When one chooses to go abroad and volunteer, or to teach, or to learn new skills, they are faced with important decisions. Some of these decisions are easier than others, but the RIGHT answers will vary from person to person. Some people look for opportunities that balance more contemporary comforts within their experiences, while others look for more culturally representative options, which can be hosted in more challenging and/or intimate environments. Either way, there are only 2 pillars of decision-making, and they are based on how an organisation’s philosophical and operational standards match with your own personal needs and interests.

The first item of thought must address what is driving you towards traveling with this purpose. Is this to grow your skill set? or to give back and address an issue? is it to increase social awareness? or is this simply a ‘good’ holiday alternative? Ask yourself this core question first. It will help in steering your course. Remember, there are no wrong answers, but there are certainly better choices.

GoVoluntouring does our best to connect people with as many quality choices as we can, but as the user and final decision maker, you must find your own ‘perfect’ match, based on your own criteria, and your own behind-the-scenes research. If there is one thing I have learned with my 13 years in tourism, is that travellers are amazing bloggers, they hold back no punches, and they share their experiences openly. Be sure to include independent blogs in your homework.

The philosophical questions must align with your personal belief system. Don’t be afraid to speak to an organisation and stress the ‘intangibles’ that are important to you. You may ask yourself, does this decision support my religious, faith or moral compass? Does this organisation have the best interests of its local community and stakeholders at heart? If you are paying money, ask where the money goes; if you are being paid, ask where the money comes from. More importantly, you need to answer what will be your legacy, and what will you have supported, enabled, or empowered in the process?

The operational decisions must address health, wellness and organisational deliverables. You need to ask about contingency plans, proximity to medical centres, local crime rates, vaccination needs, travel restrictions, and cultural norms (such as dress, food, nightlife, and alcohol). Wearing bikini tops outside of the beach can be both insulting, and dangerous in some places – that’s the real world.

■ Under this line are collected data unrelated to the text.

(** C7. For omega > 0 and every eta that leaves omega^2 + eta/2 positive (so
    every eta >= 0), [build] computes tau = omega / sqrt(omega^2 + eta/2),
    and its rcut_sr is the update of line 147 applied exactly once to the
    initial guess 10. *)
Theorem build_tau_and_single_substitution (direct_scf_tol omega eta : R) :
  0 < omega ->
  0 < omega ^ 2 + eta / 2 ->
  build_tau omega eta = omega / sqrt (omega ^ 2 + eta / 2) /\
  build_rcut_sr direct_scf_tol omega eta =
    rcut_update direct_scf_tol (omega / sqrt (omega ^ 2 + eta / 2)) eta 10 /\
  build_rcut_sr direct_scf_tol omega eta = spec_rcut_sr 1 direct_scf_tol omega eta.
Proof.
  intros _ H. pose proof (build_tau_spec omega eta H) as Ht.
  unfold spec_tau in Ht. split; [exact Ht |].
  unfold build_rcut_sr, spec_rcut_sr, spec_tau. simpl.
  rewrite Ht. split; reflexivity.
Qed.

Lemma build_tau_and_single_substitution_witness :
  build_tau 2 8 = 2 / sqrt (2 ^ 2 + 8 / 2) /\
  build_rcut_sr 1e-11 2 8 = rcut_update 1e-11 (2 / sqrt (2 ^ 2 + 8 / 2)) 8 10 /\
  build_rcut_sr 1e-11 2 8 = spec_rcut_sr 1 1e-11 2 8.
Proof.
  apply (build_tau_and_single_substitution 1e-11 2 8); lra.
Defined.
(** * Frontend Quiz app: the quiz session state machine, scoring and
      the persistent-state hook

    A shallow embedding of [src/App.tsx] (the session handlers and the
    deferred continuation of [handleNext]), of [calculateScore] and the
    percentage of [src/components/ResultsScreen.tsx], and of the lazy
    initialiser of [src/hooks/useLocalStorage.ts].

    JavaScript values are modelled as the code uses them:
    - a [string[]] is a list of slots, a slot being a string or
      [undefined] (a hole of a sparse array reads as [undefined] too);
    - the question index is an integer-valued number, a [Z];
    - the score arithmetic of the results screen is IEEE-754 double
      arithmetic, carried out on the primitive binary64 floats;
    - [setTimeout] callbacks wait in a queue next to the session; all
      callbacks of this program use the same delay, so the queue is
      first in, first out. *)

From Stdlib Require Import ZArith Lia Floats.
From stdpp Require Import base list strings gmap.

Local Open Scope Z_scope.

(** ** Types ([src/types.ts]) *)

Record Question := mkQuestion {
  question : string;
  options : list string;
  answer : string
}.

Record Quiz := mkQuiz {
  title : string;
  icon : string;
  questions : list Question
}.

Record QuizData := mkQuizData { quizzes : list Quiz }.

Module QuizState.
Inductive t := menu | question | result | completed.
End QuizState.

(** ** JavaScript arrays of strings *)

(** A slot of a [string[]]: [Some s] for a string, [None] for
    [undefined] or a hole. *)
Definition slot := option string.
Definition js_array := list slot.

(** [a[i]] for a number [i]: [undefined] outside the array (also for a
    negative index, which names no element). *)
Definition array_get (a : js_array) (i : Z) : slot :=
  if i <? 0 then None else mjoin (a !! Z.to_nat i).

(** [a[i] = v]: overwrites inside the array, and past its end grows the
    array, leaving holes between the old end and [i].  A negative [i]
    creates a property that is not an element: the elements are
    unchanged. *)
Definition array_set (a : js_array) (i : Z) (v : string) : js_array :=
  if i <? 0 then a
  else
    let n := Z.to_nat i in
    if (n <? length a)%nat then <[n := Some v]> a
    else a ++ replicate (n - length a)%nat None ++ [Some v].
(** * Landslide use case: the functions of [utils.py]

    [cal_subsurface_flow_depth] turns a stack of per-layer soil-moisture
    rasters and a soil-depth raster into a subsurface flow depth raster;
    [cal_safety_factor] evaluates the infinite-slope factor of safety;
    [install_api_key] stores two API keys.

    Modelling conventions.
    - A raster is a float64 array, given as the list of its cells.  Both
      functions work cell by cell, so for rasters of one shape, of any rank,
      the flattened order is exact.  Broadcasting is modelled for
      one-dimensional arrays (an array of one cell is stretched); it is not
      modelled between different shapes of higher rank.
    - The moisture stack is an array with one more axis, given as the list
      of its rows, one row per layer; the empty list stands for the array
      with no layer, of shape [(0, n)].
    - float64 arithmetic is idealised: a finite value is an exact real (no
      rounding, no overflow), and [np.pi], [np.sin], [np.cos], [np.tan] are
      [PI], [sin], [cos], [tan].  Under numpy's default error state a
      division by zero does not raise: it warns, stores [inf], [-inf] or
      [nan] and goes on; [NonFinite] stands for any of these three.  Input
      rasters and scalar parameters hold finite values, so every divisor of
      the two functions is finite, and a non-finite value only ever is a
      numerator or an operand of [+], [-], [*], where it stays non-finite.
      Only what rounding keeps is stated of these definitions; module [B64]
      runs the aggregation in binary64 itself.
    - The only exceptions the two functions can raise are Python's
      [IndexError] (list index out of range) and numpy's [ValueError]
      (operands that cannot be broadcast together). *)

From Stdlib Require Import Reals Lra Lia List Arith.
From Stdlib Require String Ascii PrimFloat.
Import ListNotations.

Open Scope R_scope.

(** ** Exceptions and results *)

Inductive exn : Type :=
| IndexError
| ValueError.

Inductive result (A : Type) : Type :=
| Ok (a : A)
| Raise (e : exn).

Arguments Ok {A} a.
Arguments Raise {A} e.

Definition bind {A B : Type} (c : result A) (k : A -> result B) : result B :=
  match c with
  | Ok a => k a
  | Raise e => Raise e
  end.

Notation "x <- c ;; k" := (bind c (fun x => k))
  (at level 61, c at next level, right associativity).

Fixpoint mapM {A B : Type} (f : A -> result B) (xs : list A) : result (list B) :=
  match xs with
  | [] => Ok []
  | x :: xs' =>
      y <- f x ;;
      ys <- mapM f xs' ;;
      Ok (y :: ys)
  end.

(** ** The fragment of numpy the two functions use *)

Module Np.

(** A float64 value that an operation produced. *)
Inductive f64 : Type :=
| Finite (x : R)
| NonFinite.

Definition fadd (a b : f64) : f64 :=
  match a, b with
  | Finite x, Finite y => Finite (x + y)
  | _, _ => NonFinite
  end.

Definition fsub (a b : f64) : f64 :=
  match a, b with
  | Finite x, Finite y => Finite (x - y)
  | _, _ => NonFinite
  end.

Definition fmul (a b : f64) : f64 :=
  match a, b with
  | Finite x, Finite y => Finite (x * y)
  | _, _ => NonFinite
  end.

(** [a / d] for a finite divisor [d]: a zero divisor gives [inf] or
    [nan] (with a RuntimeWarning, no exception). *)
Definition fdiv (a : f64) (d : R) : f64 :=
  match a with
  | Finite x => if Req_dec_T d 0 then NonFinite else Finite (x / d)
  | NonFinite => NonFinite
  end.

Abbreviation raster := (list R).
Abbreviation farray := (list f64).

(** Broadcasting of two one-dimensional shapes. *)
Definition broadcast_shape (n m : nat) : result nat :=
  if Nat.eqb n m then Ok n
  else if Nat.eqb n 1 then Ok m
  else if Nat.eqb m 1 then Ok n
  else Raise ValueError.

Definition broadcast_to {A : Type} (n : nat) (xs : list A) : list A :=
  match xs with
  | [x] => repeat x n
  | _ => xs
  end.

Fixpoint zip_with {A B C : Type} (f : A -> B -> C)
    (xs : list A) (ys : list B) : list C :=
  match xs, ys with
  | x :: xs', y :: ys' => f x y :: zip_with f xs' ys'
  | _, _ => []
  end.

(** An elementwise binary operation on two arrays. *)
Definition map2 {A B C : Type} (f : A -> B -> C)
    (xs : list A) (ys : list B) : result (list C) :=
  n <- broadcast_shape (length xs) (length ys) ;;
  Ok (zip_with f (broadcast_to n xs) (broadcast_to n ys)).

(** [a[a >= t] = t] and [a[a <= t] = t]: assignment under a boolean mask. *)
Definition set_where_ge (t : R) (a : raster) : raster :=
  map (fun x => if Rge_dec x t then t else x) a.

Definition set_where_le (t : R) (a : raster) : raster :=
  map (fun x => if Rle_dec x t then t else x) a.
(** * Europa core: the HTML to Markdown conversion engine

    A shallow embedding of [Europa.convert] / [Europa.convertElement]
    (and of their older twins [Transformer.transform] /
    [Transformer.transformElement], which differ in the way the registry is
    read only: [this.plugins.get(tagName)] for [plugins[tagName]]) together
    with the plugin protocol the engine drives.

    Conventions.
    - A JavaScript string is a [string]; a character stands for a code unit
      in the range 0..255.
    - A hook of a plugin is a small program ([HookProg]) over the conversion
      it receives: it can read and replace the conversion, raise an error,
      call back into [convertElement] (as [FramePlugin.convert] does) and
      catch what such a call throws.
    - The registry is read for its own entries.  A read of [plugins[name]]
      also finds the members an ordinary object inherits ([inherited]);
      statements on elements without a plugin say so where it matters.
    - The engine keeps a ghost [trace] of the calls it makes and numbers every
      visit of a node ([nextId]); neither is visible to hooks.
    - The depth of the call stack is bounded by [fuel]; exhausting it raises
      [RangeError], as a JavaScript engine does. *)

From Stdlib Require Import String Ascii List ZArith Bool Arith Lia.
Import ListNotations.

#[local] Set Warnings "-register-all".
#[local] Open Scope string_scope.
#[local] Open Scope list_scope.

(* ================================================================= *)
(** ** JavaScript values and string primitives *)

Module JS.

(** The values a [convert] / [transform] hook returns to the engine: a
    hook without a [return] statement yields [undefined]. *)
Inductive Value : Type :=
| undefined
| boolean (b : bool).

(** Truthiness, as used by [if (convertChildren)]. *)
Definition ToBoolean (v : Value) : bool :=
  match v with
  | undefined => false
  | boolean b => b
  end.

(** White space and line terminators of ECMAScript below code unit 256:
    TAB, LF, VT, FF, CR, SP and NBSP. *)
Definition isWhiteSpace (c : ascii) : bool :=
  let n := nat_of_ascii c in
  ((n =? 9) || (n =? 10) || (n =? 11) || (n =? 12) || (n =? 13)
   || (n =? 32) || (n =? 160))%nat.

Definition isEmpty (s : string) : bool :=
  match s with
  | EmptyString => true
  | String _ _ => false
  end.

(** [String.prototype.trim], as its two halves. *)
Fixpoint trimStart (s : string) : string :=
  match s with
  | EmptyString => EmptyString
  | String c s' => if isWhiteSpace c then trimStart s' else s
  end.

Fixpoint trimEnd (s : string) : string :=
  match s with
  | EmptyString => EmptyString
  | String c s' =>
      let r := trimEnd s' in
      if isWhiteSpace c && isEmpty r then EmptyString else String c r
  end.

Definition trim (s : string) : string := trimEnd (trimStart s).

Definition backtick : ascii := "`"%char.
Definition backslash : ascii := "\"%char.

(** [value.replace(/`/g, '\\`')]: every backtick becomes a backslash
    followed by a backtick. *)
Fixpoint escapeBackticks (s : string) : string :=
  match s with
  | EmptyString => EmptyString
  | String c s' =>
      if Ascii.eqb c backtick
      then String backslash (String backtick (escapeBackticks s'))
      else String c (escapeBackticks s')
  end.

(** [a || b] on an operand that is a string or null/undefined. *)
Definition orElse (a : option string) (b : string) : string :=
  match a with
  | None => b
  | Some s => if isEmpty s then b else s
  end.

Definition lowerChar (c : ascii) : ascii :=
  let n := nat_of_ascii c in
  if ((65 <=? n) && (n <=? 90))%nat then ascii_of_nat (n + 32) else c.

(** [String.prototype.toLowerCase] on the letters A-Z, the only ones that
    occur in HTML tag names. *)
Fixpoint toLowerCase (s : string) : string :=
  match s with
  | EmptyString => EmptyString
  | String c s' => String (lowerChar c) (toLowerCase s')
  end.

Definition upperChar (c : ascii) : ascii :=
  let n := nat_of_ascii c in
  if ((97 <=? n) && (n <=? 122))%nat then ascii_of_nat (n - 32) else c.

Fixpoint toUpperCase (s : string) : string :=
  match s with
  | EmptyString => EmptyString
  | String c s' => String (upperChar c) (toUpperCase s')
  end.

(** An object used as a map from property names to values, in property
    order (the order [forOwn] follows). *)
Definition Object (V : Type) : Type := list (string * V).

Fixpoint getProperty {V : Type} (key : string) (obj : Object V) : option V :=
  match obj with
  | [] => None
  | (k, v) :: rest => if String.eqb k key then Some v else getProperty key rest
  end.

(** [obj[key] = v]: an existing property keeps its place, a new one is
    added last. *)
Fixpoint setProperty {V : Type} (key : string) (v : V) (obj : Object V)
  : Object V :=
  match obj with
  | [] => [(key, v)]
  | (k, x) :: rest =>
      if String.eqb k key then (k, v) :: rest
      else (k, x) :: setProperty key v rest
  end.

End JS.

(* ================================================================= *)
(** ** The DOM, as far as the engine looks at it *)

Module DOM.

(** [window.Node.ELEMENT_NODE] and [window.Node.TEXT_NODE]. *)
Definition ELEMENT_NODE : Z := 1.
Definition TEXT_NODE : Z := 3.
Definition COMMENT_NODE : Z := 8.

(** A node with the properties the engine and the plugins read.
    [computedStyle] is what [window.getComputedStyle(node)] answers;
    [contentWindow] is the nested window of a frame, if any. *)
Inductive Node : Type := mkNode {
  nodeType : Z;
  nodeName : string;
  nodeValue : option string;
  computedStyle : JS.Object string;
  childNodes : list Node;
  contentWindow : option Window }
with Window : Type := mkWindow {
  windowName : string;
  body : option Node }.

(** [style.getPropertyValue(name)]: the empty string when not set. *)
Definition getPropertyValue (style : JS.Object string) (name : string)
  : string :=
  match JS.getProperty name style with
  | Some v => v
  | None => EmptyString
  end.

(** [root.innerHTML = html], given the provider's fragment parser. *)
Definition setInnerHTML (parseFragment : string -> list Node)
           (html : string) (root : Node) : Node :=
  {| nodeType := nodeType root;
     nodeName := nodeName root;
     nodeValue := nodeValue root;
     computedStyle := computedStyle root;
     childNodes := parseFragment html;
     contentWindow := contentWindow root |}.

Definition elementNode (name : string) (style : JS.Object string)
           (children : list Node) : Node :=
  mkNode ELEMENT_NODE name None style children None.

Definition textNode (value : string) : Node :=
  mkNode TEXT_NODE "#text" (Some value) [] [] None.

Definition commentNode (value : string) : Node :=
  mkNode COMMENT_NODE "#comment" (Some value) [] [] None.

(** Nesting depth of a tree of child nodes. *)
Fixpoint height (n : Node) : nat :=
  S ((fix heights (l : list Node) : nat :=
        match l with
        | [] => 0
        | c :: cs => Nat.max (height c) (heights cs)
        end) (childNodes n)).

End DOM.

Import DOM.

(* ================================================================= *)
(** ** The conversion (the output state) *)

(** Modelled from the spec: the [Conversion] class ([Transformation] in the
    older sources) is not among the sources; its fields are those the spec
    lists for the output state.  [element] is the node being visited and
    [window] the window of the document it belongs to. *)
Record Conversion : Type := mkConversion {
  buffer : string;
  element : option Node;
  atLeft : bool;
  atNoWhiteSpace : bool;
  atParagraph : bool;
  inCodeBlock : bool;
  inPreformattedBlock : bool;
  left : string;
  window : option Window }.

(** Modelled from the spec: [tagName] is derived, the lower-cased name of the
    current element. *)
Definition tagName (c : Conversion) : string :=
  match element c with
  | Some el => JS.toLowerCase (nodeName el)
  | None => EmptyString
  end.

(** [conversion.element = el]. *)
Definition set_element (el : Node) (c : Conversion) : Conversion :=
  {| buffer := buffer c; element := Some el; atLeft := atLeft c;
     atNoWhiteSpace := atNoWhiteSpace c; atParagraph := atParagraph c;
     inCodeBlock := inCodeBlock c;
     inPreformattedBlock := inPreformattedBlock c;
     left := left c; window := window c |}.

Definition set_window (win : option Window) (c : Conversion) : Conversion :=
  {| buffer := buffer c; element := element c; atLeft := atLeft c;
     atNoWhiteSpace := atNoWhiteSpace c; atParagraph := atParagraph c;
     inCodeBlock := inCodeBlock c;
     inPreformattedBlock := inPreformattedBlock c;
     left := left c; window := win |}.

Definition set_atNoWhiteSpace (b : bool) (c : Conversion) : Conversion :=
  {| buffer := buffer c; element := element c; atLeft := atLeft c;
     atNoWhiteSpace := b; atParagraph := atParagraph c;
     inCodeBlock := inCodeBlock c;
     inPreformattedBlock := inPreformattedBlock c;
     left := left c; window := window c |}.

(** The methods of [Conversion] the engine and the plugins call; their
    bodies are not among the sources, so the engine is stated over any
    implementation of them.
    - [construct] is [new Conversion(europa, options)];
    - [output text clean] is [conversion.output(text, clean)], a missing
      second argument being [false];
    - [append text] is [conversion.append(text)]. *)
Record ConversionMethods : Type := {
  construct : Conversion;
  output : string -> bool -> Conversion -> Conversion;
  append : string -> Conversion -> Conversion }.

(** The DOM provider behind [window.document]. *)
Record DOMProvider : Type := {
  createElement : string -> Node;
  parseFragment : string -> list Node }.

(* ================================================================= *)
(** ** Events, worlds and the engine's monad *)

(** What the engine did, in order.  [id] numbers the visits. *)
Inductive Event : Type :=
| EvInnerHTML (html : string)
| EvBeforeAll (tag : string) (pid : nat)
| EvAfterAll (tag : string) (pid : nat)
| EvVisit (id : nat) (node : Node)
| EvBefore (id pid : nat)
| EvConvert (id pid : nat)
| EvAfter (id pid : nat).

Record World : Type := mkWorld {
  conv : Conversion;
  trace : list Event;
  nextId : nat }.

Inductive Error : Type :=
| Thrown (message : string)
| RangeError.

Inductive Outcome (A : Type) : Type :=
| Ok (a : A)
| Throw (e : Error).
Arguments Ok {A} a.
Arguments Throw {A} e.

Definition M (A : Type) : Type := World -> Outcome A * World.

Definition ret {A : Type} (a : A) : M A := fun w => (Ok a, w).

Definition throw {A : Type} (e : Error) : M A := fun w => (Throw e, w).

Definition bind {A B : Type} (m : M A) (f : A -> M B) : M B :=
  fun w =>
    match m w with
    | (Ok a, w') => f a w'
    | (Throw e, w') => (Throw e, w')
    end.

Notation "x <- m ;; k" := (bind m (fun x => k))
  (at level 61, m at next level, right associativity).
Notation "m ;; k" := (bind m (fun _ => k))
  (at level 61, right associativity).

Definition getConversion : M Conversion := fun w => (Ok (conv w), w).

Definition modify (f : Conversion -> Conversion) : M unit :=
  fun w => (Ok tt, mkWorld (f (conv w)) (trace w) (nextId w)).

Definition log (ev : Event) : M unit :=
  fun w => (Ok tt, mkWorld (conv w) (trace w ++ [ev]) (nextId w)).

(** Entering [convertElement] on a node: the visit gets the next number. *)
Definition enter (node : Node) : M nat :=
  fun w =>
    (Ok (nextId w),
     mkWorld (conv w) (trace w ++ [EvVisit (nextId w) node]) (S (nextId w))).

(* ================================================================= *)
(** ** Plugins *)

(** The values plugins keep in the per-element context. *)
Inductive ContextValue : Type :=
| CtxBoolean (b : bool)
| CtxString (s : string)
| CtxWindow (win : option Window).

It’s not good, it’s not bad, it’s just different.

You will also need to ask what you need to do before you leave home (some vaccinations need to be administered weeks/months in advance), and what timeframe does this need to happen in? What do I need to pack? What happens when you arrive at the airport, and what happens if there is an emergency? Who is my support network, and where can I find them, what should I expect?

On that note, you may find the following checklist from Australia’s Monash University to be very helpful as well.

  1. Does the operator provide a breakdown of how any fees will be spent?
  2. Does the operator have the support of either the local government, your government, United Nations, or are they a Certified B-Corp?
  3. Does the operator provide a history of their activities and time spent working in the location?
  4. Have the locals been adequately consulted? Is it what they really need/want?
  5. Does the project replace local jobs with expensive overseas voluntourists?
  6. Will the project be sustainable by local people after voluntourists leave?
  7. Does the operator evaluate their work to ensure it continually meets the needs of locals?
  8. Does the program allow you to use your particular skills and experience effectively?
  9. Have I done adequate background research on the operator before committing?
  10. Will I be making a difference through altruistic volunteering and not just being a tourist?
  11. Have I identified the relevant visa, safety (including living conditions) and insurance requirements?
  12. Can I leave the program if I needed to?

Use these questions as starting points only, and make sure you address the 2 pillars of decision-making. It is right to have expectations, and you need to use early questioning in forming them.

Remember, if it doesn’t feel right, then please don’t proceed.

Good luck. Travel safe. Be responsible.